Electric cars could make their owners money while they sit idle

Bildbyrå mascot

At least 90 percent of the electricity generation being built today is renewable. But solar and wind farms only produce electricity when the sun is shining and the wind is blowing, so the supply of electricity will fluctuate more. A pilot project in the US state of Delaware has shown that electric vehicle (EV) owners could make thousands of dollars each year by allowing their parked cars to serve as part of a giant collective battery that stores electricity when supply is high and distributes it when demand is high.

Some data suggest that the average EV is driving only 5 percent of the time. Otherwise, it is often parked and plugged in. That means instead of building giant battery farms, electric companies could balance the grid by taking power from these cars when usage peaks in the morning and evening and then recharging them during the day, he says. Willett Kempton at the University of Delaware, which he led project. EV owners could sell electricity at a premium while saving money for the grid.

“An electric car plugged in 95 percent of the time it’s not driving can provide storage for the grid at about a tenth of the cost of building batteries,” says Kempton. “[That could] to help increase the reliability of any electricity system and increase our ability to bring more and more renewables into the system.”

As part of the project, four Ford electric vehicles owned by Delmarva Power were retrofitted to feed electricity back into the power system through vehicle-to-grid (V2G) charging. Kempton and his colleagues monitored their V2G charging throughout the year 2025. Given the amount of electricity the cars fed into the grid, each electric car could earn up to $3,359 a year if that energy were sold at market price.

When Kempton became one of the first to explore V2G in 1997, it made so much sense that he thought it would become a commercial reality within a few years. But nearly 30 years later, V2G largely exists in a few test programs in the US, Europe, Japan and China.

The main reason is that reversing the flow of power from the grid to the car is proving surprisingly complex, requiring vehicle manufacturers, energy companies and governments to change the way they approach EVs, Kempton says.

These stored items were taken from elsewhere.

(** No pass takes a block out of the tables. *)
Lemma done_ctx_calm w : calm w (done_ctx w).1.
Proof using. pose proof (next_event_calm w) as Hn. unfold done_ctx. by destruct (next_event w). Qed.
Lemma scanBatch_calm a b w : calm w (scanBatch a b w).1.
Proof using.
  unfold scanBatch, bind. pose proof (find_missing_calm a b w) as Hf. destruct (find_missing a b w) as [w1 [rs|]]; [|done]. cbn in Hf.
  case_bool_decide; [done|]. pose proof (save_missing_calm rs w1) as Hs. destruct (save_missing rs w1) as [w2 [[]|]]; by eapply calm_trans.
Qed.
Ltac calm_step := match goal with
  | |- context [done_ctx ?w] => pose proof (done_ctx_calm w); destruct (done_ctx w) as [? [[]|]]; cbn [fst] in *
  | |- context [scanBatch ?a ?b ?w] => pose proof (scanBatch_calm a b w); destruct (scanBatch a b w) as [? [?|]]; cbn [fst] in *
  end.
Ltac calm_done := repeat (first [done | eapply calm_trans; [eassumption|] | apply store_progress_calm | eapply calm_trans; [apply store_progress_calm|]]).
Lemma initialScan_loop_calm fuel last from c w w' r : initialScan_loop fuel last from c w = Some (w', r) → calm w w'.
Proof using.
  revert from c w. induction fuel as [|fuel IH]; intros from c w; [done|]. cbn [initialScan_loop]. destruct (from <=? last); [|intros [= <- _]; apply calm_refl].
  calm_step; [by intros [= <- _]| |by intros [= <- _]]. calm_step; intros E%IH; calm_done.
Qed.
Lemma initialScan_calm last c w w' r : initialScan last c w = Some (w', r) → calm w w'.
Proof using.
  unfold initialScan. destruct (initialScan_loop _ _ _ _ _) as [[w1 [c1|e]]|] eqn:E; [| |done]; apply initialScan_loop_calm in E; intros [= <- <-]; [|done].
  eapply calm_trans; [exact E|]. apply total_missing_calm.
Qed.
Lemma Start_calm head c w w' r : Start head c w = Some (w', r) → calm w w'.
Proof using.
  unfold Start. destruct head as [head|]; [|intros [= <- _]; apply calm_refl]. pose proof (load_progress_calm w) as Hl. destruct (load_progress w) as [w1 p]. cbn in Hl.
  set (pp := match p with Ok p => p | Err _ => _ end). destruct (0 <? MaxFetchedBlock pp); [intros E%initialScan_calm; by eapply calm_trans|].
  pose proof (min_max_blocks_calm w1) as Hm. destruct (min_max_blocks w1) as [w2 [[mn mx]|e]]; cbn in Hm; [|intros [= <- _]; by eapply calm_trans].
  destruct (if 0 <? mx then _ else _) as [a b]. intros E%initialScan_calm. eapply calm_trans; [exact Hl|]. eapply calm_trans; [exact Hm|]. eapply calm_trans; [|exact E]. apply store_progress_calm.
Qed.
Lemma rescanFailed_calm c w : calm w (rescanFailed c w).2.
Proof using.
  unfold rescanFailed. assert (∀ l w, calm w (rescanFailed_list l w).2) as Hl; [|specialize (Hl (unscanned c) w); by destruct (rescanFailed_list _ _)].
  clear. induction l as [|r l IH]; intros w; cbn [rescanFailed_list]; [apply calm_refl|]. calm_step; [done| |done]. calm_step; [|calm_done].
  eapply calm_trans; [eassumption|]. eapply calm_trans; [eassumption|]. apply IH.
Qed.
Lemma backward_tick_calm c w : calm w (backward_tick c w).2.
Proof using.
  unfold backward_tick. assert (calm w (scanBackward c w).2) as Hb.
  { unfold scanBackward. destruct (_ <=? _); [apply calm_refl|]. cbv zeta. destruct (_ <? _); [apply calm_refl|]. calm_step; [|done]. calm_done. }
  destruct (scanBackward c w) as [c1 w1]. cbn in Hb. destruct (_ && _); [|done]. cbn. calm_done.
Qed.
Lemma scanForward_loop_calm fuel head to from c w c' w' : scanForward_loop fuel head to from c w = Some (c', w') → calm w w'.
Proof using.
  revert from c w. induction fuel as [|fuel IH]; intros from c w; [done|]. cbn [scanForward_loop]. destruct (from <=? to); [|intros [= _ <-]; apply calm_refl].
  calm_step; [by intros [= _ <-]| |by intros [= _ <-]]. calm_step; [|intros [= _ <-]; calm_done]. intros E%IH.
  eapply calm_trans; [eassumption|]. eapply calm_trans; [eassumption|]. eapply calm_trans; [apply store_progress_calm|]. exact E.
Qed.
Lemma run_passes_calm ps c w c' w' : run_passes ps c w = Some (c', w') → calm w w'.
Proof using.
  revert c w. induction ps as [|p ps IH]; intros c w; cbn [run_passes]; [intros [= _ <-]; apply calm_refl|].
  intros ([c1 w1] & Hp & E%IH)%bind_Some. eapply calm_trans; [|exact E]. clear E. destruct p as [|head ceiling]; cbn [run_pass] in Hp.
  - injection Hp as Hp. pose proof (backward_tick_calm c w) as Hb. by rewrite Hp in Hb.
  - revert Hp. unfold scanForward. pose proof (rescanFailed_calm c w) as Hr. destruct (rescanFailed c w) as [c2 w2]. cbn in Hr.
    destruct head as [h|]; [|intros [= _ <-]; done]. destruct (_ <=? _); [intros [= _ <-]; done|]. intros E%scanForward_loop_calm. by eapply calm_trans.
Qed.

The biggest problem is that power grids run largely or exclusively on alternating current (AC), while most home appliances, including electric cars, convert that alternating current to direct current (DC) when they draw power from the outlet. In order for an electric car to supply the grid, the energy must be converted back into alternating current.

To do this without electrocution requires V2G components to be manufactured to safety standards. The easiest way to set up V2G these days is to install a wall charger that converts DC to AC according to standards designed to allow solar panels to feed into the grid. Several automakers, including Volkswagen and Nissan, offer wall chargers that do this in some markets.

But these wall chargers can cost thousands of dollars. So companies including Tesla, BYD and Renault have begun developing electric cars that convert DC to AC inside the car itself, and Kempton and others are working on new safety standards for AC chargers. If the technology becomes widespread, it could enable V2G while adding just a few hundred dollars to the price of the car, Kempton says.

Currently, there is a rivalry between DC V2G like Volkswagen and AC V2G like Tesla. It’s similar to the format war between VHS and Betamax videotapes in the 80’s. Alex Schoch at the British electricity retailer Octopus Energy. Betamax offered better quality, similar to DC chargers that are more efficient. But VHS players were much cheaper, as were AC chargers, and VHS eventually dominated the market.

“Our view is that there is a period where the market can deal with two different standards, but to really scale and get to the mass market, you have to adapt to one,” says Shoch. “We are firmly team… AC.

But for drivers to want to spend even an extra few hundred dollars to set up V2G, there needs to be a feed-in tariff that allows them to earn money by feeding power into the grid. In 2024, Octopus launched the UK’s first V2G tariff, although there are still few car owners who can use it. To this end, it has also partnered with BYD to allow consumers to rent a charger and electric vehicle equipped for AC V2G.

“Many manufacturers, the electric cars they put on the road are V2G capable, or the next generation that will hit the road today or tomorrow,” says Schoch. “And you [will] suddenly they have gigawatts of capacity that is distributed across the country.”

The adoption of V2G could help balance demand and supply in the network in real time. But once more electric cars with V2G chargers start connecting, it will also put more strain on the existing electrical system. As a result, V2G is likely to force countries to upgrade their power grids.

Recent studies It has been calculated that it would be more cost-effective for countries to upgrade their networks all at once, rather than upgrading them gradually as V2G increases gradually. According to the study’s lead author, states should “prepare the energy system at a very early stage” for the coming V2G revolution, Liangcai Xu at the National University of Singapore.

“I was surprised because I thought V2G could be a silver bullet, it could solve everything,” says co-author Ziyou Song, also at the National University of Singapore. “[But] the gap is quite significant. We need to properly modernize our energy system [so] we can facilitate so much demand for electric charging.”